Снова раздался ее тихий смех. Точно так же смеялась Вера. Удивительно, каким неожиданным образом повторяются родители в детях.

— Я серьезно, отец.

— Я тоже.

— Смотри-ка! На меньшее ты не был согласен?

— Нет, я был жутким максималистом.

— А теперь?

— И теперь.

— Например?

— Например, мне жутко хочется спать.

Она помолчала.

— Ты полагаешь, со мной нельзя говорить серьезно?

— Почему же? Когда я тебя просил не беспокоить по пустякам Редлихов, я говорил совершенно серьезно.

Кажется, этого хватит. Инга обиделась и больше заговаривать не будет. Но к утру все пройдет: Инга отходчива. Это качество она тоже унаследовала от Веры.

Во втором часу ночи я встал, взял на столике рядом с кроватью подготовленные заранее спички, сигару. Хоть я и давно уже бросил курить, но всегда, когда уезжал из дому, брал с собой две-три сигары. Мне нравился их запах, он как-то примирял меня с чужими комнатами, где приходилось жить, действовал по-домашнему успокаивающе.

Инга сказала: в коридоре следы мела. Скорее всего, это не мел, а штукатурка. И если мое предположение верно…

Я вышел в коридор, сунул в рот сигару. Чиркнул спичку о коробок.

В верхнем углу против входа, между стеной и потолком, среди лепных украшений, сверкнул ответный огонек. Сверкнул и погас вслед за спичкой. Но мне уже этого было достаточно.

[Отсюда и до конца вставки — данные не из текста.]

(** X22.  What [calculateRequest()] hands to the table: one result for each
    piece of the request, in the order of the pieces, for the dice parsed from
    that piece; at most 10 of them; each with the 25 values of [pGreaterThan]
    and with one win probability for each dice of the request, itself included,
    in the order of the request, so that every result has an entry at the
    index of every result. *)
Theorem request_results_shape fuel request cs results cs' :
  Index.calculateRequest fuel request cs = (Ret results, cs') →
  ∃ dices,
    Forall2 (λ piece d, Dice.parse piece = Ret d)
      (Index.split_vs request) dices
    ∧ (length results ≤ 10)%nat
    ∧ DiceResult.dice <$> results = dices
    ∧ Forall (λ r,
         length r.(DiceResult.pGreaterThan) = 25%nat
         ∧ DiceResult.diceName <$> r.(DiceResult.pToWinAgainstOthers)
           = Dice.name <$> dices
         ∧ length r.(DiceResult.pToWinAgainstOthers) = length results)
        results.
Proof.
  unfold Index.calculateRequest, require. intros H.
  apply bind_Ret_inv in H as ([] & c1 & Hlen & H).
  apply bind_Ret_inv in H as (dices & c2 & Hdices & H).
  unfold lift in Hlen, Hdices. injection Hdices as Hdices _.
  destruct (Nat.leb_spec (length (Index.split_vs request)) 10) as [Hle|];
    [|done].
  clear Hlen. apply mapM_Ret_inv in H.
  pose proof (Forall2_length _ _ _ H) as Hsame.
  pose proof (map_outcome_length _ _ _ Hdices) as Hparsed.
  exists dices. split; [by apply map_outcome_each|]. split; [lia|].
  assert (Forall2 (λ d r,
            r.(DiceResult.dice) = d
            ∧ length r.(DiceResult.pGreaterThan) = 25%nat
            ∧ DiceResult.diceName <$> r.(DiceResult.pToWinAgainstOthers)
              = Dice.name <$> dices) dices results) as Hshape.
  { eapply Forall2_impl; [exact H|]. intros d r (c3 & c4 & Hr).
    apply calculate_Ret in Hr
      as (e & v & md & pf & ps & wins & c5 & c6 & c7 & -> & Hps & Hwins).
    cbn. split; [done|]. split.
    - by apply probabilityMap_length in Hps.
    - by apply winMap_names in Hwins. }
  clear H. split.
  - assert (Forall2 (λ d r, r.(DiceResult.dice) = d) dices results) as Hd.
    { eapply Forall2_impl; [exact Hshape|]. by intros d r (Hd & _). }
    clear Hshape Hsame Hparsed Hdices.
    induction Hd as [|d r ds rs Hd _ IH]; [done|]. cbn. by rewrite Hd, IH.
  - apply Forall_forall. intros r Hr.
    apply (Forall2_Forall_r _ (λ r,
             length r.(DiceResult.pGreaterThan) = 25%nat
             ∧ DiceResult.diceName <$> r.(DiceResult.pToWinAgainstOthers)
               = Dice.name <$> dices) _ _) in Hshape.
    + rewrite Forall_forall in Hshape.
      destruct (Hshape r Hr) as [Hps Hwins]. split; [done|]. split; [done|].
      apply (f_equal length) in Hwins. rewrite !length_fmap in Hwins. lia.
    + apply Forall_forall. intros d _ r' (_ & Hps & Hwins). done.
Qed.

Lemma request_results_shape_witness :
  ∃ results cs',
    Index.calculateRequest (Z.to_nat 9600) "1d4 vs 1d6+1" no_caches
    = (Ret results, cs')
    ∧ ∃ dices,
        Forall2 (λ piece d, Dice.parse piece = Ret d)
          (Index.split_vs "1d4 vs 1d6+1") dices
        ∧ (length results ≤ 10)%nat
        ∧ DiceResult.dice <$> results = dices
        ∧ Forall (λ r,
             length r.(DiceResult.pGreaterThan) = 25%nat
             ∧ DiceResult.diceName <$> r.(DiceResult.pToWinAgainstOthers)
               = Dice.name <$> dices
             ∧ length r.(DiceResult.pToWinAgainstOthers) = length results)
            results.
Proof.
  destruct (mapM_settles (Z.to_nat 9600) [dice_of 1 4 0; dice_of 1 6 1])
    as (results & Hresults).
  - repeat (apply Forall_cons; split;
              [apply settles_intro; [unfold in_bounds; lia|lia]|]).
    done.
  - lia.
  - destruct (request_runs (Z.to_nat 9600) "1d4 vs 1d6+1"
                [dice_of 1 4 0; dice_of 1 6 1] _ eq_refl ltac:(simpl; lia)
                Hresults no_caches no_caches_ok) as (cs' & E & _).
    exists results, cs'. split; [exact E|].
    apply (request_results_shape (Z.to_nat 9600) "1d4 vs 1d6+1" no_caches
             results cs' E).
Defined.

Не спеша я раскурил сигару, пустил несколько клубов дыма. Заглянул на кухню, в ванную, повсюду зажигая спички. Подносил их к кончику дымящейся сигары, одновременно внимательно наблюдая за потолком и стенами. Нет, как будто нигде больше не отсвечивало.

Вернулся в спальню, лег. Вентилятор старался вовсю, разгоняя духоту. Но разогнать тревожные мысли он не мог. Что ж, все ясно. Огонек моей спички отразился в миниатюрном объективе телевизионной камеры, установленной перед нашим вселением в коридоре квартиры.

Мы с Ингой находились под наблюдением. Кому-то потребовалось поместить нас под колпак.